The yowl of a bobcat caught in the gears of a clock could have been no more sudden or piercing. The fence alarm hammered at the night, at their ears, stripping the haze from their speculations in an instant. Another sound was mixed into it: an animal sound, something wet and angry.
Carlos's arm wrenched at the shoulder socket as Huckleberry spun on the end of the leash, running north for the Armory.
"Jesus Christ!" Terry screamed, lowering his rifle to port arms, and running behind them. The searchlights swept along the fence, which was vibrating wildly. A ragged chorus of howls split the air as the other dogs converged on the wire.
Carlos was gasping, the sudden exertion burning his lungs, a silent litany of Dios mio, let it be a turkey. Por favor, let it be a turkey-He stumbled, lost his grip on Huckleberry. Before he could catch the leash, the animal was bounding toward the fence.
Carlos charged after him.
There was nothing to be seen, nothing heard except the dreadful screeching. Huckleberry was charging full tilt, snarling his challenge as if he could see something, smell something that Carlos could not. Charging directly at the fence-and with dreadful certainty Carlos knew the dog would not stop in time. "Cut the powerrr!" he screamed, but there was no time, and in the darkness, in the frenzy. Huckleberry leaped directly into the triple strands of the fence. His fur shot up away from his body like needles in a spray of cactus. His startled, agonized yelp was cut short by the hideous sound and smell of meat singeing in the fire. Sparks sizzled whitely from the relays as the section shorted. Huckleberry's body twitched and leaped like a frog on a griddle.

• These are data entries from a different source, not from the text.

Lemma simulate_enemiesToRemove (timeDiff : float) (s : State) (j : Z) :
  j ∈ enemiesToRemove (toll (simulate timeDiff s))
  <-> exists e, In e (enemies s) /\ e_id e = j
                /\ resolved (enemiesToDamage (marks (simulate timeDiff s))) e = true.
Proof.
  unfold simulate. simpl. rewrite forEach_enemy_removes. simpl.
  rewrite elem_of_empty. tauto.
Qed.

Lemma simulate_bulletsToRemove (timeDiff : float) (s : State) (j : Z) :
  j ∈ bulletsToRemove (marks (simulate timeDiff s))
  <-> exists b, In b (bullets s) /\ b_id b = j
                /\ (out_of_bounds (advance (timeDiff / 1000) b)
                    || existsb (overlaps (advance (timeDiff / 1000) b)) (enemies s) = true).
Proof.
  unfold simulate. simpl. rewrite forEach_bullet_removes. simpl.
  rewrite elem_of_empty. tauto.
Qed.

Lemma simulate_updatedBullets (timeDiff : float) (s : State) :
  updatedBullets (simulate timeDiff s) = List.map (advance (timeDiff / 1000)) (bullets s).
Proof. unfold simulate. simpl. apply fst_forEach_bullet. Qed.

Lemma simulate_updatedEnemies (timeDiff : float) (s : State) :
  updatedEnemies (simulate timeDiff s)
  = List.map (update_enemy (timeDiff / 1000) (enemiesToDamage (marks (simulate timeDiff s))))
             (enemies s).
Proof. unfold simulate. simpl. apply fst_forEach_enemy. Qed.

(** C1.  In one frame, an enemy (ids being unique among the live enemies)
    overlapped by [k] projectiles accumulates [10 * k] damage, so its hit
    points drop by [10 * k]; every such projectile is in the removal set,
    which holds each id once, and is gone after the commit, while the
    first statement, holding for every enemy, gives each enemy the full
    damage of every projectile over it; and when the enemy's hit points
    are then at most 0, the enemy leaves through the kill exit: it is
    removed by the commit and is not among the enemies that cost the core
    10 hit points each. *)
Theorem damage_accumulates (timeDiff : float) (s : State) (e : Enemy) :
  NoDup (List.map e_id (enemies s)) ->
  In e (enemies s) ->
  let delta := (timeDiff / 1000)%float in
  let p := simulate timeDiff s in
  let dmg := enemiesToDamage (marks p) in
  let k := Z.of_nat (length (overlapping delta e (bullets s))) in
  default 0 (dmg !! e_id e) = 10 * k
  /\ e_hp (apply_damage dmg e) = jsnum_sub (e_hp e) (10 * k)
  /\ NoDup (elements (bulletsToRemove (marks p)))
  /\ (forall b, In b (overlapping delta e (bullets s)) ->
        b_id b ∈ bulletsToRemove (marks p)
        /\ forall b', In b' (bullets (commit p s)) -> b_id b' <> b_id b)
  /\ newCoreHp (toll p)
      = coreHp s - 10 * Z.of_nat (length (List.filter (reaches_core dmg) (enemies s)))
  /\ (jsnum_le0 (jsnum_sub (e_hp e) (10 * k)) = true ->
        outcome (apply_damage dmg e) = Killed
        /\ reaches_core dmg e = false
        /\ e_id e ∈ enemiesToRemove (toll p)
        /\ forall e', In e' (enemies (commit p s)) -> e_id e' <> e_id e).
Proof.
  intros Hnd Hin delta p dmg k.
  assert (Hdmg : default 0 (dmg !! e_id e) = 10 * k)
    by (apply simulate_damage; assumption).
  assert (Hhp : e_hp (apply_damage dmg e) = jsnum_sub (e_hp e) (10 * k))
    by (rewrite apply_damage_hp, Hdmg; reflexivity).
  split; [exact Hdmg|]. split; [exact Hhp|].
  split; [apply NoDup_elements|].
  split; [|split; [apply simulate_coreHp|]].
  - intros b Hb. unfold overlapping in Hb. apply List.filter_In in Hb as [Hb Hov].
    assert (Hmark : b_id b ∈ bulletsToRemove (marks p)).
    { apply simulate_bulletsToRemove.
      exists b. repeat split; [assumption|].
      apply orb_true_iff. right. apply existsb_exists. eauto. }
    split; [exact Hmark|].
    intros b' Hb' Heq. rewrite bullets_commit in Hb'.
    apply keep_bullets_spec in Hb' as [_ Hnot]. apply Hnot. now rewrite Heq.
  - intros Hle.
    assert (Hout : outcome (apply_damage dmg e) = Killed).
    { unfold outcome. rewrite Hhp, Hle. reflexivity. }
    assert (Hrm : e_id e ∈ enemiesToRemove (toll p)).
    { apply simulate_enemiesToRemove.
      exists e. repeat split; [assumption|].
      unfold resolved. fold p. fold dmg. now rewrite Hout. }
    split; [exact Hout|]. split; [unfold reaches_core; now rewrite Hout|].
    split; [exact Hrm|].
    intros e' He' Heq. rewrite enemies_commit in He'.
    apply keep_enemies_spec in He' as [_ Hnot]. apply Hnot. now rewrite Heq.
Qed.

Carlos turned away, choking as his dinner jolted sourly from his stomach. He swallowed hard, forcing it back down, gagging. No hurry now. After a few moments his vision cleared.
Huckleberry's body, wreathed in strands of wire, sagged motionlessly now. Jon van Don cut the power. Elliot Falkland pried the blackened, smoking corpse loose with a shovel. The surviving dogs were howling, sniffing, frightened. The stench of death was gut-wrenchingly strong, and a couple of the other colonists had turned away, covering their faces. Lights were coming up all over the camp, and everything was confusion and the patter of feet.
Zack was there, skidding on his heels, and then covering his nose.
"What happened here? Carlos?"
"Alarm. Huckleberry went nuts. I think that he smelled something. He tore his way-hell, I let him go. He ran right into the fence. God, I'm sorry, Zack."